Récemment, lors de la préparation de la traduction d’un numéro pilote d’une revue scientifique en arabe, j’ai remis plus de 30 articles à des traducteurs dotés d’une expérience dans la traduction de textes scientifiques. Les résultats se sont avérés inquiétants -plus de 90 pour cent de ces articles, en effet, nécessitaient d’être retraduits entièrement ou partiellement.

Un article sur la physique mentionnait par exemple un appareil "assez petit pour loger à l’arrière d’un camion". Cela a été traduit par un appareil "modelé comme l’arrière d’un camion".

Au lieu de découvrir ces erreurs après-coup, il faudrait appliquer un principe bien connu de gestion de projet: le principe DIRFT – do it right first time (ou bien faire le travail du premier coup). Il implique le respect des principes de la qualité de la traduction, qui comprennent l’utilisation d’une terminologie appropriée, le recours exclusif à des traducteurs et des éditeurs qualifiés, l’adoption d’un standard de rendement à zéro erreurs et la mise en pratique de plusieurs contrôles dans le processus éditorial avant la publication définitive.

Regarder vers l’avenir

Pour assurer le succès des grands projets de traduction, il faut mettre en oeuvre concomittammentun certain nombre de facteurs.

Pour commencer, la traduction de textes scientifiques doit être reconnue comme une profession réglementée dans tous les pays arabes. L’un des moyens d’y parvenir est de créer une société pour les traducteurs scientifiques qui serait affiliée à un organisme éducatif dispensant des cours spécialisés de traduction scientifique.

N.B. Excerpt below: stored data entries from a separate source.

(** * Arcadian GSC Insights: the aggregation core, embedded and verified

    A shallow embedding of the TypeScript sources

    - [lib/csv-parser.ts]       (Row Ingestor, [streamParseCSV])
    - [lib/aggregator.ts]       (Daily Aggregator, [buildDailyAggregates],
                                 [calculateWeightedMetrics])
    - [lib/cache-lock.ts], [lib/data-cache.ts]
                                (Rebuild Coordinator, [getCacheOrBuild])
    - [lib/insights-builder.ts] (Range Summarizer)
    - [lib/security.ts]         (Call Governor, [RateLimiter]; the
                                 sanitizers and [validateClaudeResponse])
    - [app/api/*/route.ts]      ([filterByDateRange])

    JavaScript numbers are IEEE 754 binary64 values and are modelled by
    Rocq's primitive floats, so concrete runs of the embedding compute
    bit for bit what the program computes.  The aggregator is written
    over an interface of number operations ([Number]), of which
    binary64 is the instance. *)

From Stdlib Require Import ZArith String Ascii List Lia Floats Reals Lra.
From stdpp Require Import gmap strings list sorting pretty relations.

Local Open Scope string_scope.

(** ** JavaScript runtime pieces the sources rely on *)

Module Js.

(** What a function call produces: a value, or a thrown [Error] with its
    message. *)
Inductive result (A : Type) : Type :=
| Ok (a : A)
| Throw (msg : string).
Arguments Ok {A} a.
Arguments Throw {A} msg.

(** The operations on [number] that the aggregation code uses.
    [num_lt a b] is [a < b]; the source's [a > b] is [num_lt b a]. *)
Class Number (T : Type) : Type := {
  num_zero : T;
  num_add : T -> T -> T;
  num_sub : T -> T -> T;
  num_mul : T -> T -> T;
  num_div : T -> T -> T;
  num_lt : T -> T -> bool;
  isFinite : T -> bool;
  isNaN : T -> bool
}.

(** IEEE 754 binary64: the numbers the program runs on. *)
#[export] Instance Number_float : Number float := {
  num_zero := 0%float;
  num_add := PrimFloat.add;
  num_sub := PrimFloat.sub;
  num_mul := PrimFloat.mul;
  num_div := PrimFloat.div;
  num_lt := PrimFloat.ltb;
  isFinite := PrimFloat.is_finite;
  isNaN := PrimFloat.is_nan
}.

(** [Math.min] on two arguments: NaN if either is NaN. *)
Definition Math_min (a b : float) : float :=
  if (PrimFloat.is_nan a || PrimFloat.is_nan b)%bool then PrimFloat.nan
  else if PrimFloat.ltb b a then b else a.

(** [Math.pow(x, 2)], the only use of [Math.pow] in the sources. *)
Definition Math_pow2 (x : float) : float := PrimFloat.mul x x.

(** The length of an array as a number. *)
Definition number_of_nat (n : nat) : float :=
  PrimFloat.of_uint63 (Uint63.of_Z (Z.of_nat n)).

(** White space removed by [String.prototype.trim], for the code units
    below 256 that a [string] of this development holds. *)
Definition is_white_space (c : ascii) : bool :=
  let n := nat_of_ascii c in
  ((9 <=? n) && (n <=? 13) || (n =? 32) || (n =? 160))%nat.

Fixpoint trim_start (s : string) : string :=
  match s with
  | EmptyString => EmptyString
  | String c s' => if is_white_space c then trim_start s' else s
  end.

(** Drops trailing white space: a white space character is kept only if
    something else follows it. *)
Fixpoint trim_end (s : string) : string :=
  match s with
  | EmptyString => EmptyString
  | String c s' =>
      match trim_end s' with
      | EmptyString => if is_white_space c then EmptyString else String c EmptyString
      | t => String c t
      end
  end.

Definition trim (s : string) : string := trim_end (trim_start s).

(** Modelled from the spec: [String.prototype.localeCompare] is the
    host's collation and is not part of the sources; the specification
    reads it as ordinary string ordering on the fixed-width date keys. *)
Definition localeCompare (a b : string) : comparison := String.compare a b.

(** [Array.prototype.sort] with a comparator: a stable sort.  An element
    is placed before the first element of the already sorted tail that
    does not compare below it. *)
Fixpoint insert_by {A : Type} (cmp : A -> A -> comparison) (x : A) (l : list A) : list A :=
  match l with
  | [] => [x]
  | y :: l' =>
      match cmp x y with
      | Gt => y :: insert_by cmp x l'
      | _ => x :: l
      end
  end.

Definition sort_by {A : Type} (cmp : A -> A -> comparison) (l : list A) : list A :=
  foldr (insert_by cmp) [] l.

End Js.

Export Js.

(** ** types/index.ts *)

Module Types.

(** One parsed line of the export. *)
Record CSVRow (T : Type) : Type := mkCSVRow {
  analytics_date : string;
  keyword : string;
  page_url : string;
  row_clicks : T;
  row_impressions : T;
  row_ctr : T;
  row_position : T;
  analytics_type : string;
  device : string
}.
Arguments mkCSVRow {T}.
Arguments analytics_date {T}.
Arguments keyword {T}.
Arguments page_url {T}.
Arguments row_clicks {T}.
Arguments row_impressions {T}.
Arguments row_ctr {T}.
Arguments row_position {T}.
Arguments analytics_type {T}.
Arguments device {T}.

(** The per-day record that is cached and summarised. *)
Record DailyAggregate (T : Type) : Type := mkDailyAggregate {
  date : string;
  clicks : T;
  impressions : T;
  ctr : T;
  position : T
}.
Arguments mkDailyAggregate {T}.
Arguments date {T}.
Arguments clicks {T}.
Arguments impressions {T}.
Arguments ctr {T}.
Arguments position {T}.

(** An [AsyncIterable<CSVRow>] run to its end: the rows it yielded, and
    the error it ended with if it threw. *)
Record RowStream (T : Type) : Type := mkRowStream {
  yielded : list (CSVRow T);
  failure : option string
}.
Arguments mkRowStream {T}.
Arguments yielded {T}.
Arguments failure {T}.

End Types.

Export Types.

(** ** lib/csv-parser.ts *)

Module CsvParser.

(** A record as [csv-parse] hands it over with [columns: true]: one
    string per named column, absent when the line was too short. *)
Record ParsedRecord : Type := mkParsedRecord {
  rec_analytics_date : option string;
  rec_keyword : option string;
  rec_page_url : option string;
  rec_clicks : option string;
  rec_impressions : option string;
  rec_ctr : option string;
  rec_position : option string;
  rec_analytics_type : option string;
  rec_device : option string
}.

(** An error that is thrown inside the [try] block of the generator,
    with its [code] and [message]. *)
Record IoError : Type := mkIoError {
  code : string;
  message : string
}.

(** What iterating the parser delivers: records, and then either its
    end or an error with which the iteration is rejected.  An error of
    the file stream is not such an error: [pipe] does not forward it to
    the parser, and the listener registered on the file stream throws
    inside the emitter, outside the generator, which is then never
    resumed.  A run in which the file cannot be read is therefore not a
    [ParserRun]; [io_error] is an error of the parser itself. *)
Record ParserRun : Type := mkParserRun {
  records : list ParsedRecord;
  io_error : option IoError
}.

(** The variables of the loop, and what has been yielded so far. *)
Record LoopState (T : Type) : Type := mkLoopState {
  rowCount : nat;
  errorCount : nat;
  output : list (CSVRow T)
}.
Arguments mkLoopState {T}.
Arguments rowCount {T}.
Arguments errorCount {T}.
Arguments output {T}.

Definition maxErrors : nat := 100.

Section WithNumber.
Context {T : Type} `{Number T}.

(** [parseFloat] is the host's; it is a parameter of the parser. *)
Variable parseFloat : string -> T.

Definition parseNumericField (value : option string) : T :=
  match value with
  | None => num_zero
  | Some v =>
      if (String.eqb v "" || String.eqb (trim v) "")%bool then num_zero
      else
        let parsed := parseFloat v in
        if isNaN parsed then num_zero else parsed
  end.

(** [field || ''] *)
Definition or_empty (field : option string) : string :=
  match field with
  | Some v => v
  | None => ""
  end.

(** [!record.analytics_date || record.analytics_date.trim() === ''] *)
Definition missing_date (field : option string) : bool :=
  match field with
  | None => true
  | Some d => (String.eqb d "" || String.eqb (trim d) "")%bool
  end.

Ensuite, après avoir terminé un cours de base, les jeunes traducteurs scientifiques doivent réussir un examen ‘d’entrée’ pour devenir membres de la société et ils ne peuvent recevoir d’agrément avant d’avoir réalisé sous la supervision d’un traducteur senior agréé un portfolio de travaux publiés, .

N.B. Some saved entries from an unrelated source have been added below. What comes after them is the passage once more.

Lemma claves_grupo_sin_etiquetas (fs : list Fila) :
  (forall f, f ∈ fs -> producto f = None) ->
  claves_grupo (producto <$> fs) = [].
Proof.
  intros H. apply elem_of_nil_inv. intros p Hp.
  apply elem_of_claves_grupo, producto_en_filas in Hp as (f & Hf & Hp).
  rewrite (H f Hf) in Hp. discriminate.
Qed.

Lemma hay_producto_retorna df s d :
  objetos s !! df = Some d ->
  (exists f p, f ∈ filas d /\ producto f = Some p) ->
  exists m, calcular_metricas df s = (Retorna m, estado_tras s d).
Proof.
  intros Hd (f & p & Hf & Hp).
  destruct (calcular_metricas_casos df s d Hd) as [H|[_ [H|H]]]; [exact H|..].
  - assert (Hc : (p, suma_int (cantidades_del_producto d p)) ∈ serie_cantidad d)
      by (apply elem_of_serie_cantidad; eauto).
    rewrite H in Hc. inversion Hc.
  - assert (Hi : (p, Some (suma_float (ingresos_del_producto d p))) ∈ serie_ingresos d)
      by (apply elem_of_serie_ingresos; eauto).
    destruct (primero_float_definido (serie_ingresos d)) as (e & l & E).
    + apply serie_ingresos_definidos.
    + intros Hnil. rewrite Hnil in Hi. inversion Hi.
    + congruence.
Qed.

Lemma sin_etiquetas_aux df s d :
  objetos s !! df = Some d ->
  ((exists f p, f ∈ filas d /\ producto f = Some p)
   /\ exists m, calcular_metricas df s = (Retorna m, estado_tras s d))
  \/ ((forall f, f ∈ filas d -> producto f = None)
      /\ calcular_metricas df s = (Lanza ValueError, estado_tras s d)).
Proof.
  intros Hd.
  destruct (decide (Forall (fun f => producto f = None) (filas d))) as [Hall|Hex].
  - right. split; [apply Forall_forall, Hall|].
    destruct (calcular_metricas_casos df s d Hd) as [[m Hm]|[H _]]; [|exact H].
    exfalso.
    apply (calcular_metricas_inv _ _ _ _ _ Hd) in Hm as (_ & _ & _ & _ & _ & Hi & _).
    rewrite serie_cantidad_eq, claves_grupo_sin_etiquetas in Hi
      by (apply Forall_forall, Hall).
    discriminate.
  - left. apply not_Forall_Exists in Hex; [|intros f; apply _].
    apply Exists_exists in Hex as (f & Hf & Hp).
    destruct (producto f) as [p|] eqn:E; [|contradiction].
    assert (Hhay : exists f p, f ∈ filas d /\ producto f = Some p) by eauto.
    split; [exact Hhay|]. apply (hay_producto_retorna _ _ _ Hd Hhay).
Qed.

(** X8. [calcular_metricas] returns exactly when some row of the table has
    a product label.  On a table with rows of which none has a label it
    raises [ValueError] (the top lookup on an empty series), after it has
    made the copy. *)
Theorem sin_etiquetas_ValueError df s d :
  objetos s !! df = Some d ->
  ((exists f p, f ∈ filas d /\ producto f = Some p)
   <-> exists m, calcular_metricas df s = (Retorna m, estado_tras s d))
  /\ (filas d <> [] ->
      (forall f, f ∈ filas d -> producto f = None) ->
      calcular_metricas df s = (Lanza ValueError, estado_tras s d)).
Proof.
  intros Hd.
  destruct (sin_etiquetas_aux df s d Hd) as [[Hp Hm]|[Hno Hl]].
  - split; [tauto|]. intros _ Hno. destruct Hp as (f & p & Hf & Hp).
    rewrite (Hno f Hf) in Hp. discriminate.
  - split; [|intros _ _; exact Hl]. split.
    + intros (f & p & Hf & Hp). rewrite (Hno f Hf) in Hp. discriminate.
    + intros [m Hm]. rewrite Hl in Hm. discriminate.
Qed.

Si les maisons d’édition et les organismes de recherche reconnaissent cette nouvelle certification, cela va créer pour les traducteurs agréés un marché et, au bout du compte, cela rejaillira sur la qualité du contenu scientifique traduit.

Ce sont les gouvernements et/ou les institutions de recherche dans les pays arabes qui seraient le mieux à même de mettre sur pied ce système, avec l’assistance technique d’organisations internationales telles que l’Organisation des nations unies pour l’éducation, la science et la culture.

Potentiel pour réussir

Enfin, une enquête devrait être menée pour analyser les publications scientifiques à traduire potentiellement en arabe, en fonction des besoins du public cible, avec priorité à ceux formulés par les jeunes lecteurs. L’objectif ultime devrait être l’élargissement des horizons scientifiques de la jeunesse arabe.

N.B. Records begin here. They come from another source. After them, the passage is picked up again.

(* ===================================================================== *)
(* WhatsApp phone authentication on Firebase (functions/src/index.ts):   *)
(* a shallow embedding of the three cloud functions and the properties   *)
(* of the verification-code lifecycle.                                   *)
(* ===================================================================== *)

From Stdlib Require Import ZArith QArith Qround Qpower Ascii String Lqa.
From stdpp Require Import base tactics option list strings gmap fin_maps pretty.

Local Open Scope Z_scope.
Local Open Scope string_scope.

(* ===================================================================== *)
(* 1. Phone normalisation: formatPhoneNumber                             *)
(* ===================================================================== *)

(* A JavaScript string is modelled as a [string] of 8-bit characters.
   The function only distinguishes the ten ASCII digits and the character
   '+' from everything else, so the width of a character plays no role. *)
Module Phone.

(* the class \d of the regular expression: '0' .. '9' *)
Definition is_digit (c : ascii) : bool :=
  let n := N_of_ascii c in ((48 <=? n) && (n <=? 57))%N.

(* phoneNumber.replace(/\D/g, "") : every character that is not a digit
   is replaced by the empty string *)
Fixpoint replace_non_digits (s : string) : string :=
  match s with
  | EmptyString => EmptyString
  | String c rest =>
      if is_digit c then String c (replace_non_digits rest)
      else replace_non_digits rest
  end.

(* s.startsWith(p) *)
Definition startsWith (s p : string) : bool := String.prefix p s.

(* s.substring(1) *)
Definition substring1 (s : string) : string :=
  match s with
  | EmptyString => EmptyString
  | String _ rest => rest
  end.

(* function formatPhoneNumber(phoneNumber: string): string *)
Definition formatPhoneNumber (phoneNumber : string) : string :=
  let digits := replace_non_digits phoneNumber in
  if startsWith digits "1" then "+" ++ digits
  else if startsWith digits "0" then "+" ++ substring1 digits
  else if negb (startsWith phoneNumber "+") then "+" ++ digits
  else phoneNumber.

(* every character of the string is a digit *)
Fixpoint all_digits (s : string) : bool :=
  match s with
  | EmptyString => true
  | String c rest => is_digit c && all_digits rest
  end.

(* the canonical international format: a '+' followed by digits only *)
Definition canonical (s : string) : bool :=
  match s with
  | String "+" rest => all_digits rest
  | _ => false
  end.

(* The five rules as the specification words them; rule 2 carries the
   side condition "and the original had no explicit '+'". *)
Definition spec_rules (phoneNumber : string) : string :=
  let digits := replace_non_digits phoneNumber in
  if startsWith digits "1" && negb (startsWith phoneNumber "+")
  then "+" ++ digits
  else if startsWith digits "0" then "+" ++ substring1 digits
  else if negb (startsWith phoneNumber "+") then "+" ++ digits
  else phoneNumber.

End Phone.

Import Phone.

(* ===================================================================== *)
(* 2. Data model                                                         *)
(* ===================================================================== *)

(* interface VerificationData: a child of db.ref("verificationCodes") *)
Record VerificationData := mkVerificationData {
  phoneNumber : string;
  code : string;
  expiresAt : Z;
  createdAt : Z;
}.

(* A JSON leaf of the Realtime Database.  A child of db.ref("users") is an
   object, modelled as a finite map from field names to leaves. *)
Inductive Value :=
| VString (s : string)
| VNumber (n : Z).

(* An account of the Firebase Auth directory, stored under its uid. *)
Record Account := mkAccount {
  acc_phoneNumber : option string;
  acc_displayName : option string;
}.

(* admin.auth.UserRecord: what the Auth calls hand back *)
Record UserRecord := mkUserRecord {
  uid : string;
  account : Account;
}.

(* a rejected promise / thrown exception: the fields the code inspects *)
Record Err := mkErr {
  err_code : string;
  message : string;
}.

(* functions.config().whatsapp *)
Record WhatsAppConfig := mkWhatsAppConfig {
  phone_id : option string;
  token : option string;
  template_name : option string;
  language : option string;
}.

(* Every awaited call to an external service, as it is issued. *)
Inductive Call :=
| CodesSet (codeId : string) (data : VerificationData)
| CodesOnce (codeId : string)
| CodesRemove (codeId : string)
| CodesEndAt (now : Z)
| CodesUpdate (updates : gmap string ())
| UsersUpdate (uid : string) (fields : gmap string Value)
| UsersSet (uid : string) (fields : gmap string Value)
| GetUserByPhoneNumber (phone : string)
| UpdateUser (uid : string) (displayName : string)
| CreateUser (displayName : string) (phone : string)
| CreateCustomToken (uid : string)
| AxiosPost (phoneId accessToken to templateName lang code : string).

(* The state shared by all invocations: the two database paths, the Auth
   directory, and the trace of external calls (oldest first). *)
Record World := mkWorld {
  codesRef : gmap string VerificationData;
  usersRef : gmap string (gmap string Value);
  auth : gmap string Account;
  calls : list Call;
}.

(* What one invocation meets from outside: the successive readings of
   Date.now(), which awaited calls are rejected (numbered in the order
   they are issued), the draw of Math.random(), process.env.NODE_ENV,
   the WhatsApp configuration and the token signer of the Auth service.
   The rejections of [fault] are those the services below do not produce
   themselves: a network failure, a denied permission, a non-2xx answer
   of the gateway, a phone number the Auth service finds malformed. *)
Record Env := mkEnv {
  clock : nat -> Z;
  fault : nat -> option Err;
  random : Q;
  NODE_ENV : option string;
  whatsapp : option WhatsAppConfig;
  sign : string -> string;
}.

(* req.method and the fields read from req.body (absent = undefined) *)
Record Request := mkRequest {
  method : string;
  body_phoneNumber : option string;
  body_codeId : option string;
  body_code : option string;
  body_firstName : option string;
  body_lastName : option string;
}.

(* interface SuccessResponse | ErrorResponse, as sent by res.json, and the
   response that is ended without a body *)
Inductive ResponseBody :=
| SuccessResponse (codeId userId customToken firstName lastName : option string)
| ErrorResponse (error : string) (details : option string)
| EmptyBody.

(* res.status(n).json(b) *)
Record Response := mkResponse {
  status : Z;
  json : ResponseBody;
}.

(* ===================================================================== *)
(* 3. The monad of an invocation: reader of Env, state, exceptions       *)
(* ===================================================================== *)

Inductive Outcome (A : Type) :=
| Resolved (a : A)
| Rejected (e : Err).
Arguments Resolved {A} a.
Arguments Rejected {A} e.

(* the world plus the two cursors into the environment *)
Record St := mkSt {
  world : World;
  reads : nat;
  awaits : nat;
}.

Definition M (A : Type) : Type := Env -> St -> Outcome A * St.

Definition ret {A} (a : A) : M A := fun _ s => (Resolved a, s).

Definition bind {A B} (m : M A) (k : A -> M B) : M B :=
  fun env s =>
    match m env s with
    | (Resolved a, s') => k a env s'
    | (Rejected e, s') => (Rejected e, s')
    end.

Definition throw {A} (e : Err) : M A := fun _ s => (Rejected e, s).

(* try { m } catch (error) { h error } *)
Definition try_catch {A} (m : M A) (h : Err -> M A) : M A :=
  fun env s =>
    match m env s with
    | (Resolved a, s') => (Resolved a, s')
    | (Rejected e, s') => h e env s'
    end.

Declare Scope m_scope.
Delimit Scope m_scope with M.
Notation "x <- m ;; k" := (bind m (fun x => k))
  (at level 100, m at next level, right associativity) : m_scope.
Notation "m ;;; k" := (bind m (fun _ => k))
  (at level 100, right associativity) : m_scope.
Local Open Scope m_scope.

(* Date.now() *)
Definition Date_now : M Z :=
  fun env s =>
    (Resolved (clock env (reads s)),
     mkSt (world s) (S (reads s)) (awaits s)).

Definition log_call (c : Call) (w : World) : World :=
  mkWorld (codesRef w) (usersRef w) (auth w) (calls w ++ [c]).

(* await <external call>: the call is recorded; the environment may reject
   it, in which case the service is left as it was; otherwise the service
   performs it. *)
Definition await {A} (c : Call) (perform : Env -> World -> Outcome A * World)
  : M A :=
  fun env s =>
    let w := log_call c (world s) in
    match fault env (awaits s) with
    | Some e => (Rejected e, mkSt w (reads s) (S (awaits s)))
    | None =>
        let '(o, w') := perform env w in
        (o, mkSt w' (reads s) (S (awaits s)))
    end.

(* ===================================================================== *)
(* 4. The external services                                              *)
(* ===================================================================== *)

(* --- Realtime Database, path verificationCodes ----------------------- *)

(* codesRef.child(codeId).set(data) *)
Definition codes_set (codeId : string) (data : VerificationData) : M unit :=
  await (CodesSet codeId data) (fun _ w =>
    (Resolved tt,
     mkWorld (<[codeId := data]> (codesRef w)) (usersRef w) (auth w) (calls w))).

(* codesRef.child(codeId).once("value"): None when !snap.exists().
   The codeId is taken as the key of a child, one path segment. *)
Definition codes_once (codeId : string) : M (option VerificationData) :=
  await (CodesOnce codeId) (fun _ w => (Resolved (codesRef w !! codeId), w)).

(* codesRef.child(codeId).remove(): no error when the child is absent *)
Definition codes_remove (codeId : string) : M unit :=
  await (CodesRemove codeId) (fun _ w =>
    (Resolved tt,
     mkWorld (delete codeId (codesRef w)) (usersRef w) (auth w) (calls w))).

(* codesRef.orderByChild("expiresAt").endAt(now).once("value"):
   the children whose expiresAt is at most now (endAt is inclusive; every
   child carries a numeric expiresAt) *)
Definition codes_endAt (now : Z) : M (gmap string VerificationData) :=
  await (CodesEndAt now) (fun _ w =>
    (Resolved (filter (fun kv => expiresAt kv.2 <= now) (codesRef w)), w)).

Si elles sont bien faites, les traductions des revues scientifiques et d’autres publications en arabe accroîtront la sensibilisation du public à l’importance de la science et le tiendront au fait des découvertes scientifiques les plus récentes.

Plus important encore, cela permettra aux scientifiques et aux chercheurs arabes de comprendre la science en arabe. Le fait que la science soit enseignée en anglais ou en français peut expliquer le faible nombre de travaux  de recherche d’une certaine ampleur venant de pays arabes.

De nombreux scientifiques peuvent avoir une mauvaise expérience de la lecture de documents scientifiques mal traduits. Je parcourai un jour un article médical décrivant une maladie osseuse donnant au malade des "pieds à bascule", autrement dit concaves, mais le traducteur a rendu l’expression  par "pieds aux bases en pierres" -une traduction à la fois dépourvue de sens et trompeuse.

Il est essentiel de surmonter cette barrière pour aider les scientifiques à croire encore qu’ils peuvent faire des recherches en arabe sans être isolés de la communauté scientifique internationale traditionnelle. Et dans des professions comme la médecine, cela peut aider les médecins à communiquer plus efficacement avec leurs patients.

Ehab Abdelrahim Ali est un écrivain scientifique, journaliste et traducteur agréé. Il est également enseignant de traduction scientifique à l’Institut supérieur arabe de traduction en Algérie. Ehab vit dans l’Ontario, au Canada.